Di certo non saranno comunque tralasciati gli aspetti di ordine pubblico di competenza delle forze di polizia, quali l'identificazione delle persone salvate, anche ai fini della concessione dell'eventuale successiva protezione umanitaria, e il contrasto delle attività criminali di trafficanti, scafisti e "navi madre".
Condivisione informazioni
Essenziale per il buon esito dell'operazione è la disponibilità del quadro di situazione dello scenario marittimo, la cosiddetta Maritime Situational Awareness (Msa), fornita dal dispositivo interministeriale integrato di sorveglianza marittima (Diism) realizzato dalla Marina militare.
La prospettiva che anima il Diism quale strumento di condivisione dei dati sulla situazione marittima con tutte le amministrazioni pubbliche è il rafforzamento dell'azione unitaria dello stato sul mare. Non solo nel Sar, ma anche nel controllo dei traffici marittimi, la tutela dell'ambiente marino e la prevenzione delle attività illegali.
Questa è d'altronde la direzione verso cui va la politica marittima integrata dell'Unione europea e questa è la precondizione operativa adottata dalla Commissione nel varare il sistema di sorveglianza Eurosur che sarà messo a disposizione di Frontex.
Ipotetica zona cooperazione SAR
L’iniziativa con la quale l’Italia ha deciso di dar vita ad un'attività nazionale di pattugliamento delle rotte provenienti dalle zone di crisi dell'Africa e del Medio Oriente.è la prova più evidente dei limiti dell'Unione europea nel confrontarsi con il problema.

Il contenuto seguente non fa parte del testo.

(* ===== verification/Syscalls.v ===== *)
(** * Syscalls: the syscall engine (src/syscalls/)

    - [on_svc_enter], [on_svc_enter_compat], [on_sys_exit] (syscalls.bpf.c) with the
      shared probes [on_uprobe_mmap], [on_uprobe_munmap] (common/lib_trace.bpf.h) and
      [anubee_follow_fork] (common/follow_fork.bpf.h);
    - [sysc_issuer_hit] (attribution.h), the selectors of lib_seed.h;
    - the user side of syscalls.c: arming of library ranges, per-syscall scopes, the
      drain thread, the tally, and the table that pairs entries with returns.

    A state [sys] holds the BPF maps, the ring buffer, the queue between the drain
    thread and the worker (a list: EvQueue shows that the byte ring is one) and the
    worker's tables.  The threads of the traced app, the drain thread and the worker
    act in any order.  A record of the output is the event with its id and its return
    value; its text, the console lines, and the caches behind them (symbols, descriptor
    paths, which [handle_return] also clears on close) are those of Emit, Symbolize and
    Caches and are not part of the state here. *)

From Stdlib Require Import ZArith Lia.
From Stdlib.Strings Require Import Byte.
From stdpp Require Import base list option numbers gmap fin_maps.
From S2P Require Import Prelude Elf SpanStack Correlate Funcs Modules SysTables.

Local Open Scope Z_scope.

Definition SYSC_MAX_STACK_DEPTH : nat := 32.
Definition SYSC_MAX_RANGES : nat := 8.
Definition SYSC_STAT_MAX : nat := 256.
Definition PENDING_CAP : nat := 4096.
Definition LIB_RANGES_CAP : nat := 64.
Definition TARGET_PIDS_CAP : nat := 64.
Definition LIBTRACE_VM_EXEC := 4.
Definition LIBTRACE_MAX_NAME : nat := 128.
Definition COV_PREARM : nat := 2.

(** ** Events *)

Record syscalls_syscall_event := mk_svc_event {
  sv_pid : Z; sv_tid : Z; sv_nr : Z; sv_ktime : Z; sv_compat : bool; sv_args : list Z; sv_stack_id : Z;
  sv_stack : list Z; sv_str_present : Z; sv_str : list (option (list byte)); sv_sock_len : Z; sv_sock : list byte
}.
Record syscalls_return_event := mk_ret_event { rv_pid : Z; rv_tid : Z; rv_retval : Z }.
Record lib_map_event := mk_map_event {
  lm_pid : Z; lm_tid : Z; lm_start : Z; lm_end : Z; lm_pgoff : Z; lm_flags : Z; lm_inode : Z; lm_dev : Z;
  lm_ppid : Z; lm_name : list byte
}.
Record lib_unmap_event := mk_unmap_event { lu_pid : Z; lu_tid : Z; lu_start : Z; lu_end : Z }.

Inductive sev :=
| SSyscall (e : syscalls_syscall_event)
| SMap (e : lib_map_event)
| SUnmap (e : lib_unmap_event)
| SReturn (e : syscalls_return_event)
| SStack (k : stack_record).

(** The first [count] entries of a range set. *)
Definition syscalls_lib_ranges := list (Z * Z).

(** ** Attribution and selectors *)

Definition sysc_issuer_hit (lr : syscalls_lib_ranges) (stack : list Z) : bool :=
  existsb (fun ip => existsb (fun r => (fst r <=? ip) && (ip <? snd r)) (take SYSC_MAX_RANGES lr)) (take 2 stack).

Section Selectors.
Context (fnmatch : list byte -> list byte -> bool).

Definition lib_selector_matches_name (base sel : list byte) : bool :=
  match sel with [] => false | _ => pm_match fnmatch sel base false end.

Definition lib_selector_matches_any (base : list byte) (sels : list (list byte)) : bool :=
  existsb (lib_selector_matches_name base) sels.

Definition lib_seed_line_arms (ml : anubee_map_line) (sel : list byte) : bool :=
  if negb (exec ml) || bool_decide (path ml = []) then false
  else lib_selector_matches_name (basename_of (path ml)) sel.

Definition lib_seed_line_arms_any (ml : anubee_map_line) (sels : list (list byte)) : bool :=
  existsb (lib_seed_line_arms ml) sels.
End Selectors.

(** ** The BPF programs *)

Record kern := mk_kern {
  k_pids : gset Z; k_pending : gmap Z Z; k_stacks : gset Z; k_cov : list Z; k_ring : list sev; k_dropped : Z
}.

Non è tuttavia esclusa una cooperazione dell'Italia con i paesi che si affacciano sul teatro dell'operazione. Viene da pensare non solo a Tunisia, Francia, Spagna e Grecia, ma anche a Malta che ha mostrato di recente volontà di rafforzare le relazioni marittime con l'Italia.
Non solo Frontex
Vuoi per l'ambiguità della sua missione, vuoi per il suo gravitare in zone di interesse di Spagna e Grecia, Frontex non è stata sinora di grande aiuto all'Italia. Il commissario europeo agli affari interni Cecilia Malmstrom promette tuttavia un suo allargamento a tutto il Mediterraneo centrale.
Nel frattempo Il grande impegno dell'Italia nel Sar e nell'assistenza umanitaria (oscurato purtroppo, nel 2009, dalla parentesi del "caso Hirsi") potrà essere sbandierato con orgoglio in Europa. Il modello italiano di integrazione interagenzia tra tutti gli attori operanti sul mare -peraltro adottato anche dalla Francia- è un valido esempio da seguire.

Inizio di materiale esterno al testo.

(** ** Builders as lists of appends *)

(** JSON text with single quotes for the double ones. *)
Definition js (s : String.string) : list byte := map (fun c => if bz c =? 0x27 then x22 else c) (bytes_of s).
Definition opS (s : String.string) : jop := OpS (js s).
Arguments js s%_string_scope.
Arguments opS s%_string_scope.
Definition opQ : jop := OpC x22.

(** The separator loop: a comma in front of every item but the first. *)
Definition commas (items : list (list jop)) : list jop :=
  match items with [] => [] | x :: r => x ++ flat_map (fun y => OpC x2c :: y) r end.

Definition tput (ops : list jop) (k : list byte) : list byte := foldr (fun o k => jop_text o ++ k) k ops.
Lemma text_tput ops : text ops = tput ops [].
Proof. induction ops as [|o ops IH]; [reflexivity|]. change (text (o :: ops)) with (jop_text o ++ text ops). now rewrite IH. Qed.
Lemma tput_app a b k : tput (a ++ b) k = tput a (tput b k).
Proof. apply foldr_app. Qed.
Lemma tput_cons o a k : tput (o :: a) k = jop_text o ++ tput a k.
Proof. reflexivity. Qed.

(** A loop of items is an array, a loop of members an object. *)
Definition jarr_body (l : list json) (k : list byte) : list byte :=
  match l with [] => x5d :: k | v :: l => jput v (jrest l k) end.
Definition jobj_body (l : list (list byte * json)) (k : list byte) : list byte :=
  match l with [] => x7d :: k | m :: l => jkey (fst m) (x3a :: jput (snd m) (jmore l k)) end.
Lemma jput_JArr l k : jput (JArr l) k = x5b :: jarr_body l k.
Proof. destruct l; [reflexivity|apply jput_arr]. Qed.
Lemma jput_JObj l k : jput (JObj l) k = x7b :: jobj_body l k.
Proof. destruct l; [reflexivity|apply jput_obj]. Qed.

Lemma tput_items {A} (f : A -> list jop) (v : A -> json) l k k' :
  (forall a k, a ∈ l -> tput (f a) k = jput (v a) k) -> k = x5d :: k' ->
  tput (commas (map f l)) k = jarr_body (map v l) k'.
Proof.
  intros H ->. destruct l as [|a l]; [reflexivity|]. cbn [map commas jarr_body]. rewrite tput_app.
  rewrite H by (left; auto). f_equal.
  assert (H' : forall a k, a ∈ l -> tput (f a) k = jput (v a) k) by (intros; apply H; now right).
  clear H. induction l as [|b l IH]; [reflexivity|]. cbn [map flat_map jrest]. rewrite <- app_comm_cons, tput_cons, tput_app.
  simpl. f_equal. rewrite H' by (left; auto). f_equal. apply IH. intros; apply H'; now right.
Qed.
Lemma tput_members {A} (f : A -> list jop) (m : A -> list byte * json) l k k' :
  (forall a k, a ∈ l -> tput (f a) k = jkey (fst (m a)) (x3a :: jput (snd (m a)) k)) -> k = x7d :: k' ->
  tput (commas (map f l)) k = jobj_body (map m l) k'.
Proof.
  intros H ->. destruct l as [|a l]; [reflexivity|]. cbn [map commas jobj_body]. rewrite tput_app.
  rewrite H by (left; auto). f_equal. f_equal. f_equal.
  assert (H' : forall a k, a ∈ l -> tput (f a) k = jkey (fst (m a)) (x3a :: jput (snd (m a)) k)) by (intros; apply H; now right).
  clear H. induction l as [|b l IH]; [reflexivity|]. cbn [map flat_map jmore]. rewrite <- app_comm_cons, tput_cons, tput_app.
  simpl. f_equal. rewrite H' by (left; auto). do 3 f_equal. apply IH. intros; apply H'; now right.
Qed.

Lemma commas_ok {A} (f : A -> list jop) l :
  (forall a, a ∈ l -> Forall jop_ok (f a)) -> Forall jop_ok (commas (map f l)).
Proof.
  destruct l as [|a l]; intros H; [constructor|]. cbn [map commas]. apply Forall_app.
  split; [apply H; now left|]. assert (H' : forall a, a ∈ l -> Forall jop_ok (f a)) by (intros; apply H; now right).
  clear H. induction l as [|b l IH]; [constructor|]. cbn [map flat_map]. apply list.Forall_cons. split; [exact I|].
  apply Forall_app. split; [apply H'; now left|]. apply IH. intros; apply H'; now right.
Qed.
Lemma jok_arr {A} (v : A -> json) l : (forall a, a ∈ l -> jok (v a)) -> jok (JArr (map v l)).
Proof.
  intros H. induction l as [|a l IH]; [exact I|]. split; [apply H; now left|]. apply IH. intros; apply H; now right.
Qed.
Lemma jok_obj {A} (m : A -> list byte * json) l : (forall a, a ∈ l -> jok (snd (m a))) -> jok (JObj (map m l)).
Proof.
  intros H. induction l as [|a l IH]; [exact I|]. split; [apply H; now left|]. apply IH. intros; apply H; now right.
Qed.

Lemma digits_more n m b v l : digits n b v = Ret l -> digits (n + m) b v = Ret l.
Proof.
  revert v l. induction n as [|n IH]; intros v l; [discriminate|]. simpl. destruct (_ =? 0); [auto|].
  destruct (digits n b (v / b)) as [k| | |] eqn:E; try discriminate. now rewrite (IH _ _ E).
Qed.
Lemma i64_text v k : - 2 ^ 63 <= v < 2 ^ 63 -> jop_text (OpI64 v) ++ k = jput (jint v) k.
Proof.
  intros Hv. destruct (digits_spec 20 10 (Z.abs v)) as (l & E & _); [lia|simpl; lia|lia|].
  cbn [jop_text jint jput]. unfold jnum. change 24%nat with (20 + 4)%nat. now rewrite (digits_more 20 4 _ _ _ E), E.
Qed.

(** Text that is printed without escaping must not need it. *)
Definition plain (s : list byte) : Prop := Forall (fun c => safe_char c = true) s.
Lemma esc_plain s : plain s -> esc s = s.
Proof. induction 1 as [|c s Hc _ IH]; [reflexivity|]. cbn [esc flat_map]. rewrite Hc. simpl. f_equal. exact IH. Qed.
Lemma plain_hex v : 0 <= v < 2 ^ 64 -> plain (jop_text (OpHex v)).
Proof.
  intros Hv. destruct (digits_spec 16 16 v) as (l & E & _ & Hd & _); [lia|simpl; lia|lia|].
  cbn [jop_text]. rewrite E. cbn [num_text]. unfold plain. do 2 (apply list.Forall_cons; split; [reflexivity|]).
  apply Forall_reverse, List.Forall_map. eapply List.Forall_impl; [|exact Hd]. intros d Hr. cbv beta in *.
  assert (Hb : 0 <= d < 256) by lia.
  pose (P := fun v => (16 <=? v) || safe_char (hex_digit v)).
  assert (HP : forallb P (map Z.of_nat (seq 0 256)) = true) by (vm_compute; reflexivity).
  pose proof (check_bytes P HP d Hb) as H. unfold P in H. destruct (Z.leb_spec 16 d); [lia|exact H].
Qed.
Lemma plain_dec v : 0 <= v < 2 ^ 64 -> plain (jop_text (OpU64 v)).
Proof.
  intros Hv. destruct (digits_spec 24 10 v) as (l & E & _ & Hd & _); [lia|simpl; lia|lia|].
  cbn [jop_text]. rewrite E. cbn [num_text]. unfold plain.
  apply Forall_reverse, List.Forall_map. eapply List.Forall_impl; [|exact Hd]. intros d Hr. cbv beta in *.
  assert (Hb : 0 <= d < 256) by lia.
  pose (P := fun v => (10 <=? v) || safe_char (dec_digit v)).
  assert (HP : forallb P (map Z.of_nat (seq 0 256)) = true) by (vm_compute; reflexivity).
  pose proof (check_bytes P HP d Hb) as H. unfold P in H. destruct (Z.leb_spec 10 d); [lia|exact H].
Qed.

(** A quoted hexadecimal number is a string value. *)
Lemma esc_hex v : 0 <= v < 2 ^ 64 -> esc (jop_text (OpHex v)) = jop_text (OpHex v).
Proof. intros H. now apply esc_plain, plain_hex. Qed.
Lemma esc_dec v : 0 <= v < 2 ^ 64 -> esc (jop_text (OpU64 v)) = jop_text (OpU64 v).
Proof. intros H. now apply esc_plain, plain_dec. Qed.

Le soluzioni da affiancare a Frontex possono essere varie. In applicazione dell'art. 44 del Trattato sull'Unione europea si potrebbe, per ipotesi, realizzare una forma di cooperazione rafforzata in materia di missioni umanitarie e di soccorso (un tempo inquadrabili nelle c.d. "missioni di Petersberg") mediante una forza navale di sorveglianza con funzioni di Guardia costiera.
Non senza dimenticare che esiste già una forza marittima europea (Euromarfor) incaricata di svolgere queste missioni, attivata nel quadro della vecchia Unione europea occidentale sin dal 1995 ad opera di Francia, Italia, Portogallo e Spagna.
Fabio Caffio è Ufficiale della Marina Militare in congedo, esperto di diritto internazionale del mare.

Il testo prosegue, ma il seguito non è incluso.